Please enter the following information:

Specify whether the file is comma or tab-separated under "Column separation".
For "Header for accession column", enter the title of the column that contains the protein accession (in this example "protein"). The entries should be the Uniprot ID in one of the following formats: G3X9L6 or tr|G3X9L6|G3X9L6_MOUSE . Note that if several proteins, separated by commas are present, all of them will be regarded.
For "Header for peptide column", enter the title of the column containing the peptide sequence (example: "peptide").
If the file contains an express ratio, enter the respective colum title under "Header for ratio column" (example: "ratio"). The values should be supplied as ratio (values between 0 and →∞).
Repeat those steps for all files which are displayed in the the upper left corner of the window.
Click apply.

Note for TPP-XPress: If you have several files, one of which containing xpress ratios, the other one the peptides, check in the file with the peptides the box "only use ratios". All xpress ratios will be retrieved from this file by the sequences of the peptides specified in the other file.

Procedure for using .mzTab files:

Proteins that should be displayed must be specified in the PRT section of the .mzTab file. Peptides should be listed in the PSM or PEP section

Select one or several .mzTab files and press submit.

For visualizing express ratios with .mzTab files, at least two "peptide_abundance_study_variable" columns must be present. In the input window you can specify the respective column for treatment and control.

Proteator will now begin downloading the necessary protein data from Uniprot. The progress can be followed by the appearance of the following progress bar:

Please be patient as the download can take some time.

Once it is finished, the submitted data will be displayed in the following form:

Accession and long name of the protein are displayed on the top left. Click on the accession to be redirected to the protein entry on Uniprot.

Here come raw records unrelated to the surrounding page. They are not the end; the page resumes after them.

(** The body of [for cmd in commands] in [execute_step], from the
    commands still to run; [last] is the result of the command before. *)
Fixpoint run_commands (e : Engine) (sid : string) (step : Step)
    (number : Z) (nm : string) (timeout : Z) (cmds : list string)
    (last : ExecutionResult) (w : World)
    : (exn + (bool * ExecutionResult)) * World :=
  match cmds with
  | [] => (inr (true, last), w)
  | cmd :: rest =>
      let '(safe, reason) := validate_command cmd in
      if negb safe then
        let r := result_now false (-1) "" ("Validation failed: " +:+ reason)
                   0 w in
        (inr (false, r), record_step sid number nm "failed" r w)
      else
        let asked :=
          if (negb (auto_approve e) && requires_sudo step)%bool then
            match input "This step requires sudo. Execute? [Y/n]: " w with
            | (inl ex, w1) => (inl ex, w1)
            | (inr line, w1) =>
                let confirm := lower (strip line) in
                (inr (negb (String.eqb confirm "") && negb (is_yes confirm))%bool,
                 w1)
            end
          else (inr false, w) in
        match asked with
        | (inl ex, w1) => (inl ex, w1)
        | (inr true, w1) =>
            let r := result_now false (-1) "" "User cancelled" 0 w1 in
            (inr (false, r), record_step sid number nm "cancelled" r w1)
        | (inr false, w1) =>
            let ran :=
              if dry_run e
              then (inr (result_now true 0 "[DRY RUN]" "" 0 w1), w1)
              else _run_command (JStr cmd) timeout w1 in
            match ran with
            | (inl ex, w2) => (inl ex, w2)
            | (inr r, w2) =>
                if negb (success r)
                then (inr (false, r), record_step sid number nm "failed" r w2)
                else run_commands e sid step number nm timeout rest r w2
            end
        end
  end.

(** [execute_step] *)
Definition execute_step (e : Engine) (step : Step) (timeout : Z) (w : World)
    : (exn + ExecutionResult) * World :=
  let w := log (EnterStep step) w in
  match truthy_str (session_id e) with
  | None => (inl NoActiveSession, w)
  | Some sid =>
      let number := default 0 (step_number step) in
      let nm := default "Unknown" (name step) in
      match commands_of step with
      | [] =>
          let r := result_now true 0 "" "" 0 w in
          (inr r, record_step sid number nm "completed" r w)
      | cmds =>
          match run_commands e sid step number nm timeout cmds
                  (result_now true 0 "" "" 0 w) w with
          | (inl ex, w1) => (inl ex, w1)
          | (inr (false, r), w1) => (inr r, w1)
          | (inr (true, r), w1) =>
              let w2 :=
                match truthy_str (check_command step) with
                | Some check =>
                    if dry_run e then w1
                    else (_run_command (JStr check) 30 w1).2
                | None => w1
                end in
              (inr r, record_step sid number nm "completed" r w2)
          end
      end
  end.

(** [step.get('step_number', i)] in [execute_plan] *)
Definition step_num (i : nat) (step : Step) : Z :=
  default (Z.of_nat i) (step_number step).

(** [analysis.get(k)] *)
Definition analysis_get (k : string) (analysis : json) : exn + option json :=
  match analysis with
  | JDict entries => inr (dict_get k entries)
  | _ => inl AttributeError
  end.

(** The truth value of what [.get] returned. *)
Definition truthy (v : option json) : bool :=
  match v with
  | None | Some JNull => false
  | Some (JBool b) => b
  | Some (JNum x) => negb (Qeq_bool x 0)
  | Some (JStr s) => negb (String.eqb s "")
  | Some (JList items) => negb (bool_decide (items = []))
  | Some (JDict entries) => negb (bool_decide (entries = []))
  end.

(** What [.get] returned, as the Python value it is. *)
Definition value_of (v : option json) : json :=
  match v with
  | Some x => x
  | None => JNull
  end.

(** [results[-1] = result] *)
Definition set_last (r : ExecutionResult) (results : list ExecutionResult)
    : list ExecutionResult :=
  match results with
  | [] => []
  | _ => take (length results - 1) results ++ [r]
  end.

(** [step_context] of the recovery block *)
Definition step_context (sid : string) (step : Step) (num : Z) : json :=
  JDict [ ("step_number", JNum (inject_Z num));
          ("step_name", match name step with
                        | Some n => JStr n
                        | None => JNull
                        end);
          ("session_id", JStr sid) ].

(** [step.get('command') or ' '.join(step.get('commands', []))] *)
Definition command_text (step : Step) : string :=
  match truthy_str (command step) with
  | Some c => c
  | None => join " " (commands step)
  end.

(** [recovery.analyze_error(command, result.stdout, result.stderr,
    step_context)] *)
Definition analyze (sid : string) (step : Step) (num : Z)
    (result : ExecutionResult) : (ErrorRecovery.exn + json) * list string :=
  analyze_error json_dumps json_loads client (command_text step)
    (stdout result) (stderr result) (step_context sid step num).

(** The requests the analyzer sent, put on the trace. *)
Definition log_requests (sent : list string) (w : World) : World :=
  foldl (fun w p => log (Request p) w) w sent.

(** The "Attempt error recovery" block of [execute_plan], entered with
    the failed [result] of [step]: the result of a successful retry
    ([continue]), or nothing ([break]). *)
Definition recover (e : Engine) (step : Step) (num : Z)
    (result : ExecutionResult) (w : World)
    : (exn + option ExecutionResult) * World :=
  match truthy_str (session_id e) with
  | None => (inr None, w)
  | Some sid =>
      let '(analyzed, sent) := analyze sid step num result in
      let w := log_requests sent w in
      match analyzed with
      | inl ex => (inl (AnalyzerRaised ex), w)
      | inr analysis =>
          match analysis_get "can_auto_retry" analysis,
                analysis_get "suggested_fix" analysis with
          | inr can_auto_retry, inr suggested_fix =>
              if (truthy can_auto_retry && negb (dry_run e))%bool then
                match input (nl +:+ "   Attempt automatic fix? [Y/n]: ") w with
                | (inl ex, w1) => (inl ex, w1)
                | (inr line, w1) =>
                    let retry := lower (strip line) in
                    if (String.eqb retry "" || is_yes retry)%bool then
                      match _run_command (value_of suggested_fix) 60 w1 with
                      | (inl ex, w2) => (inl ex, w2)
                      | (inr fix_result, w2) =>
                          if success fix_result then
                            match execute_step e step 300 w2 with
                            | (inl ex, w3) => (inl ex, w3)
                            | (inr again, w3) =>
                                if success again
                                then (inr (Some again), w3)
                                else (inr None, w3)
                            end
                          else (inr None, w2)
                      end
                    else (inr None, w1)
                end
              else (inr None, w)
          | _, _ => (inl AttributeError, w)
          end
      end
  end.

It follows a scale for the size of the protein and the protein itself. The colored areas on the protein correspond to certain topological domains. Refer to the legend on the right or hover your mouse over the protein to learn which color means which type of domain.

Below the protein you can see the peptides mapped to it. If an express ratio was entered during input, the fold change will be calculated and reflected by the color of the peptide. Peptides without express ratio will be displayed in black. The exact number will be listed as foldchange - log2(xpress) - on the bar below the protein. Hover your mouse over a peptide or click on it to see its sequence and express ratio.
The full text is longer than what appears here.